**Exercise instructions**
With the line containing "inversion Hs; subst; inversion" as the start and the line containing "(** The element" as the end, transcribe that span of the entries below exactly, including both.

Dataset entries
________________________

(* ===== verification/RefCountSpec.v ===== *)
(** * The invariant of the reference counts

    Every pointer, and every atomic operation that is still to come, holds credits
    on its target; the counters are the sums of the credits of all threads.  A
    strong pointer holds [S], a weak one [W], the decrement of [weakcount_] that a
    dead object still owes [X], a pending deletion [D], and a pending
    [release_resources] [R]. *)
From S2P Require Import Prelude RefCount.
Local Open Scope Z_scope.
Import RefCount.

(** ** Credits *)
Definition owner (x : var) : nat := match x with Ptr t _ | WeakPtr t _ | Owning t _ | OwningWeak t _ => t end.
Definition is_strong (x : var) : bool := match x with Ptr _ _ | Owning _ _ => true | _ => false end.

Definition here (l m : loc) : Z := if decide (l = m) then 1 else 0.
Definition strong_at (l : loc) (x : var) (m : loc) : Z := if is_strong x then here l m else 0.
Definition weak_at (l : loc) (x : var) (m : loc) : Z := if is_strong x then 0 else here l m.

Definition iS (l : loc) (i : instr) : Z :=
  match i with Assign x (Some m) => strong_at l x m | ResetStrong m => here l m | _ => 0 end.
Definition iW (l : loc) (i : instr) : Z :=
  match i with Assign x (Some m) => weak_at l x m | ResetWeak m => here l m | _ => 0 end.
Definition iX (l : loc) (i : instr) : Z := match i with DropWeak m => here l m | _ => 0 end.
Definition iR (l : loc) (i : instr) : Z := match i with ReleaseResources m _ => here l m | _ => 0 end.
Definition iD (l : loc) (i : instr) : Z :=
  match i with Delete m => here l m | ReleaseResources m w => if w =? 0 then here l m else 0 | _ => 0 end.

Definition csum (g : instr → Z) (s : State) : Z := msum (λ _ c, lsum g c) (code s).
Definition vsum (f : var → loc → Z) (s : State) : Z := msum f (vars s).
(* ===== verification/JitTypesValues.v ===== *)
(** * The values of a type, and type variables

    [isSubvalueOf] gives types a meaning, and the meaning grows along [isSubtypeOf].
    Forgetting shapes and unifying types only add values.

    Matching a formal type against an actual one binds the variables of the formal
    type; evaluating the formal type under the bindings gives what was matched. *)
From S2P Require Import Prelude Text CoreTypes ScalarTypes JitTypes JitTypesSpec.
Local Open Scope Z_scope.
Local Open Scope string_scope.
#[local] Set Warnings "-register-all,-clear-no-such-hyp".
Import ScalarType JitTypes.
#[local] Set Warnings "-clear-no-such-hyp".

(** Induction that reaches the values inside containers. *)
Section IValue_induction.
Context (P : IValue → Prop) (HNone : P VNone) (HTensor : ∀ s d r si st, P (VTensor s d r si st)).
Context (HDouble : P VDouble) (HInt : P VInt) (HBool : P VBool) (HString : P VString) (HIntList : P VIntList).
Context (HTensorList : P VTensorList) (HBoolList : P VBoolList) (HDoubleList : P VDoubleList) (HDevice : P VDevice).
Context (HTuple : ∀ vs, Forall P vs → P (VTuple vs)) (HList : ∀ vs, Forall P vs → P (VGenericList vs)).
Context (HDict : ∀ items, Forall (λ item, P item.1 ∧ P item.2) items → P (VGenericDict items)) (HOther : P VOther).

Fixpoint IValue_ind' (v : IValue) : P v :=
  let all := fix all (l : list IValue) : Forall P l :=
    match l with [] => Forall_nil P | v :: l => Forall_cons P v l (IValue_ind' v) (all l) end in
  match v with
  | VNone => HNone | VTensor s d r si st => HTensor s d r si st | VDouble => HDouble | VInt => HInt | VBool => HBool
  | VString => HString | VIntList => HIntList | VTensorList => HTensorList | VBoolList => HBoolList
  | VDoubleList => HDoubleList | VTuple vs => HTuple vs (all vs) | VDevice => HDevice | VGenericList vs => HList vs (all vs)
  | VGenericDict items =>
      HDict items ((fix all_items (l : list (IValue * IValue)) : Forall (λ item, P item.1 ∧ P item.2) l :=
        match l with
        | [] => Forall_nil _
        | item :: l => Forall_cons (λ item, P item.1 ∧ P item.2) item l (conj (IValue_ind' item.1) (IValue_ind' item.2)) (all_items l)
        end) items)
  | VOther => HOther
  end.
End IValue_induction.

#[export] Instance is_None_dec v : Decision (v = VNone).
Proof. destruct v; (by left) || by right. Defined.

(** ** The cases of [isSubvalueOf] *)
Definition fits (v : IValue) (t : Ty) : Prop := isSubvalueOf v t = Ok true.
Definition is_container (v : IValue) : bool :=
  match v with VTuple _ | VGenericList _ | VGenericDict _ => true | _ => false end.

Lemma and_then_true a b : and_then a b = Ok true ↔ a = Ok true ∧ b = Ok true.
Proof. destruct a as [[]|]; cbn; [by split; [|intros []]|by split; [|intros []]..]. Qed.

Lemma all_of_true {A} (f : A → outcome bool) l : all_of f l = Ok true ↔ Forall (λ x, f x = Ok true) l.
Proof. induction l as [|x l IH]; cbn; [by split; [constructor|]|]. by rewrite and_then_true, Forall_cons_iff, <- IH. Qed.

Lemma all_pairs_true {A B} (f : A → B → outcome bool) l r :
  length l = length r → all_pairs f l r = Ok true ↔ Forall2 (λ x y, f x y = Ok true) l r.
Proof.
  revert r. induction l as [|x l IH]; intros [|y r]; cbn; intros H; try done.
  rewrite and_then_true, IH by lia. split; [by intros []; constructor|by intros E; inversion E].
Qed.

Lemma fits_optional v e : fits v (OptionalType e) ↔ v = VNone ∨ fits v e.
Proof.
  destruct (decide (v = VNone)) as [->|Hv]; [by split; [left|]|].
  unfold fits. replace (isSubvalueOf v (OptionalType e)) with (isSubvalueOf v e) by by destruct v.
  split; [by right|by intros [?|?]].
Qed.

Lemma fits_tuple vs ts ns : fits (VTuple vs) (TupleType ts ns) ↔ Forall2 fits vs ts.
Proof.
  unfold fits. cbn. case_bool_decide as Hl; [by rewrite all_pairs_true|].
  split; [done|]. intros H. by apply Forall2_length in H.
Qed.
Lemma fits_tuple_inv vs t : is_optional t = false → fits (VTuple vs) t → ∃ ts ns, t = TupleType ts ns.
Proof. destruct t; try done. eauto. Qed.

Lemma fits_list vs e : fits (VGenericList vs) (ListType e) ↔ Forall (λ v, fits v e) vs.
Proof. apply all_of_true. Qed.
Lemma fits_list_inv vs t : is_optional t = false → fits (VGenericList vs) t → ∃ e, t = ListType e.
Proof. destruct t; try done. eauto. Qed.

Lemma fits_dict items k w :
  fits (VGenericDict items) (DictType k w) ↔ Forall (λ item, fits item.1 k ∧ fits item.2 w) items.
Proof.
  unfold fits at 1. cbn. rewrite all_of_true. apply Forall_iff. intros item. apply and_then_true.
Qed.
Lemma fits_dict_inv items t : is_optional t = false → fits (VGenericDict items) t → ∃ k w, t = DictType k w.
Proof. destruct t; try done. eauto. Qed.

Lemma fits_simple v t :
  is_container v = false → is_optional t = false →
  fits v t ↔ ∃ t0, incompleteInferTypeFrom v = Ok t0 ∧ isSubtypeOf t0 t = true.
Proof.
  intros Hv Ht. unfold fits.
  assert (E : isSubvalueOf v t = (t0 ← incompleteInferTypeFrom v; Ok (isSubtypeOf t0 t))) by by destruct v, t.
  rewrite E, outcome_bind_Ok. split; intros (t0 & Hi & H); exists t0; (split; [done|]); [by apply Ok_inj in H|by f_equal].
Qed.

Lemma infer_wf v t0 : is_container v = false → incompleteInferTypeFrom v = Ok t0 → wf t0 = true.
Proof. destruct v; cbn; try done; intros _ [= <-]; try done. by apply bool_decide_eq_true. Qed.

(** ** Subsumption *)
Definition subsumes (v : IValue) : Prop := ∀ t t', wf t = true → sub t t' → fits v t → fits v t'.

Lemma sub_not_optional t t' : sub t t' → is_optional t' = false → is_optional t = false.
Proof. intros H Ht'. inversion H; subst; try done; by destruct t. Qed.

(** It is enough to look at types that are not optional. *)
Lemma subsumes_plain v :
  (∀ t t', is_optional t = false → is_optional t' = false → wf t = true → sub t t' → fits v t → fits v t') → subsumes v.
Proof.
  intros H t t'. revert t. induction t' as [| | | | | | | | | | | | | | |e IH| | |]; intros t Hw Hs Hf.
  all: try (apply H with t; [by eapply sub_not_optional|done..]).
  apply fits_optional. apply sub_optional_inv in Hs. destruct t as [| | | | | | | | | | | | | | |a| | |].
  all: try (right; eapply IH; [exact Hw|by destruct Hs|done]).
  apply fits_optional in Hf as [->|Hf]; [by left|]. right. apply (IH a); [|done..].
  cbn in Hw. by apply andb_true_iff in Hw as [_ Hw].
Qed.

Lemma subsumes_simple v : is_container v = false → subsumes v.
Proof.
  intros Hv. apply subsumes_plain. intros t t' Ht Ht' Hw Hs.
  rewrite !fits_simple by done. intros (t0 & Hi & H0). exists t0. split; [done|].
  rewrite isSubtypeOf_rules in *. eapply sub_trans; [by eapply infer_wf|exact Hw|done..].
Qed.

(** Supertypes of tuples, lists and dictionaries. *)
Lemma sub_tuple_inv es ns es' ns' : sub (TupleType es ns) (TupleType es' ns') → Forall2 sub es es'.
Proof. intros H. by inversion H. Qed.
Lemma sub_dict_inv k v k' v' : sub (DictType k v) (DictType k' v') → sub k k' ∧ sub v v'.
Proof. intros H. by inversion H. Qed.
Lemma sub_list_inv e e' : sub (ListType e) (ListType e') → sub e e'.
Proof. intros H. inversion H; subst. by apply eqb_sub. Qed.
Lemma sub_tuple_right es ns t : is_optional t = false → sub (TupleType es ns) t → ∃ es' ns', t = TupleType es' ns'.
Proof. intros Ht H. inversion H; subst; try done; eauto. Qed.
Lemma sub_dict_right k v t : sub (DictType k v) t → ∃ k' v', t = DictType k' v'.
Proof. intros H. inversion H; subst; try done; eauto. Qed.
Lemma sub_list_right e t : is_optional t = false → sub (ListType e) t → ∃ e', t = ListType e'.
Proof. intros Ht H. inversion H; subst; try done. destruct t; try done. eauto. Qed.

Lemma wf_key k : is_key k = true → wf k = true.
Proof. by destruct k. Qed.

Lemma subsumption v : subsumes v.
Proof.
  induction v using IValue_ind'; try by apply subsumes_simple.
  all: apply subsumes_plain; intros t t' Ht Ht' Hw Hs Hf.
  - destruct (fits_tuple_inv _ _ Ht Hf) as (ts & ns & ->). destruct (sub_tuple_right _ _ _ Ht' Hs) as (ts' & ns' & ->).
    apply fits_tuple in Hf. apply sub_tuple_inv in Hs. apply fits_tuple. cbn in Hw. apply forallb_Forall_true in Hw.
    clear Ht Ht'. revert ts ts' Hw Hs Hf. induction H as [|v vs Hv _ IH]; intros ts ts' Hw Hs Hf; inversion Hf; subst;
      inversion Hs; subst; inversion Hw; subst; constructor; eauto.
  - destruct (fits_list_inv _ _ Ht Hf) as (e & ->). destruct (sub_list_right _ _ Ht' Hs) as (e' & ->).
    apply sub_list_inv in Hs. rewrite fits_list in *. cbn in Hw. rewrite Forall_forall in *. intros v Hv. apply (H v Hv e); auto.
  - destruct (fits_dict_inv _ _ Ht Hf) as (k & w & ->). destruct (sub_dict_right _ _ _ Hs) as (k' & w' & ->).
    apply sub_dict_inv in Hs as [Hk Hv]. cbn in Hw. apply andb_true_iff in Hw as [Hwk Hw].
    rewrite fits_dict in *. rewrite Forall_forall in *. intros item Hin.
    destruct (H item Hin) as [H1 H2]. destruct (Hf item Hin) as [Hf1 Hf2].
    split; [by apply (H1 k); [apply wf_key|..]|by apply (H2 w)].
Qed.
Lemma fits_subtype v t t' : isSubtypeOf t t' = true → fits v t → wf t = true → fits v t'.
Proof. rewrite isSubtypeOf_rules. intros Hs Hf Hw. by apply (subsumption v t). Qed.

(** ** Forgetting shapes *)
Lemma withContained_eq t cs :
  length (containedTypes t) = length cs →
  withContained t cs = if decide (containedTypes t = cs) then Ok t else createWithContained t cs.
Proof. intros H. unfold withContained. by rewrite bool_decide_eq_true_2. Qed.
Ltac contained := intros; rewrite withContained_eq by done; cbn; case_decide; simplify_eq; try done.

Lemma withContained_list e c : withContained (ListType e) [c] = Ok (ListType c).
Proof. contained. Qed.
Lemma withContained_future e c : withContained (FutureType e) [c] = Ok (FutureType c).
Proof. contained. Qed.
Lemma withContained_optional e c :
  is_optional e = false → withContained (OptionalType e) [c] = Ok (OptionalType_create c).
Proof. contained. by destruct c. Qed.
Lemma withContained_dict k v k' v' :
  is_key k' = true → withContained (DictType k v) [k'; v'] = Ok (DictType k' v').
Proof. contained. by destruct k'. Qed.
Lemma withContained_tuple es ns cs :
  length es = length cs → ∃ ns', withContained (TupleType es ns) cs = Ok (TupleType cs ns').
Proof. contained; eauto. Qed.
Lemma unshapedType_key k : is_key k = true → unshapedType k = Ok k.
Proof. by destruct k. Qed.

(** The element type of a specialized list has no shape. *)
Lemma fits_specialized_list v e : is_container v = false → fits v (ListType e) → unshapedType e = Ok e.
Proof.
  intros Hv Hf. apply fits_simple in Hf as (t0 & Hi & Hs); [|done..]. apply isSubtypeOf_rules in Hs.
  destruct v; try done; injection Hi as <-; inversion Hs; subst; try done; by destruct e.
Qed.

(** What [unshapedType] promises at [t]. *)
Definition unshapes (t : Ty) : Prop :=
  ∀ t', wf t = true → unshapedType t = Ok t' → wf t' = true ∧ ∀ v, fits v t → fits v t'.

________________________

**Answer to this task**
      inversion Hs; subst; inversion Hw; subst; constructor; eauto.
  - destruct (fits_list_inv _ _ Ht Hf) as (e & ->). destruct (sub_list_right _ _ Ht' Hs) as (e' & ->).
    apply sub_list_inv in Hs. rewrite fits_list in *. cbn in Hw. rewrite Forall_forall in *. intros v Hv. apply (H v Hv e); auto.
  - destruct (fits_dict_inv _ _ Ht Hf) as (k & w & ->). destruct (sub_dict_right _ _ _ Hs) as (k' & w' & ->).
    apply sub_dict_inv in Hs as [Hk Hv]. cbn in Hw. apply andb_true_iff in Hw as [Hwk Hw].
    rewrite fits_dict in *. rewrite Forall_forall in *. intros item Hin.
    destruct (H item Hin) as [H1 H2]. destruct (Hf item Hin) as [Hf1 Hf2].
    split; [by apply (H1 k); [apply wf_key|..]|by apply (H2 w)].
Qed.
Lemma fits_subtype v t t' : isSubtypeOf t t' = true → fits v t → wf t = true → fits v t'.
Proof. rewrite isSubtypeOf_rules. intros Hs Hf Hw. by apply (subsumption v t). Qed.

(** ** Forgetting shapes *)
Lemma withContained_eq t cs :
  length (containedTypes t) = length cs →
  withContained t cs = if decide (containedTypes t = cs) then Ok t else createWithContained t cs.
Proof. intros H. unfold withContained. by rewrite bool_decide_eq_true_2. Qed.
Ltac contained := intros; rewrite withContained_eq by done; cbn; case_decide; simplify_eq; try done.

Lemma withContained_list e c : withContained (ListType e) [c] = Ok (ListType c).
Proof. contained. Qed.
Lemma withContained_future e c : withContained (FutureType e) [c] = Ok (FutureType c).
Proof. contained. Qed.
Lemma withContained_optional e c :
  is_optional e = false → withContained (OptionalType e) [c] = Ok (OptionalType_create c).
Proof. contained. by destruct c. Qed.
Lemma withContained_dict k v k' v' :
  is_key k' = true → withContained (DictType k v) [k'; v'] = Ok (DictType k' v').
Proof. contained. by destruct k'. Qed.
Lemma withContained_tuple es ns cs :
  length es = length cs → ∃ ns', withContained (TupleType es ns) cs = Ok (TupleType cs ns').
Proof. contained; eauto. Qed.
Lemma unshapedType_key k : is_key k = true → unshapedType k = Ok k.
Proof. by destruct k. Qed.

(** The element type of a specialized list has no shape. *)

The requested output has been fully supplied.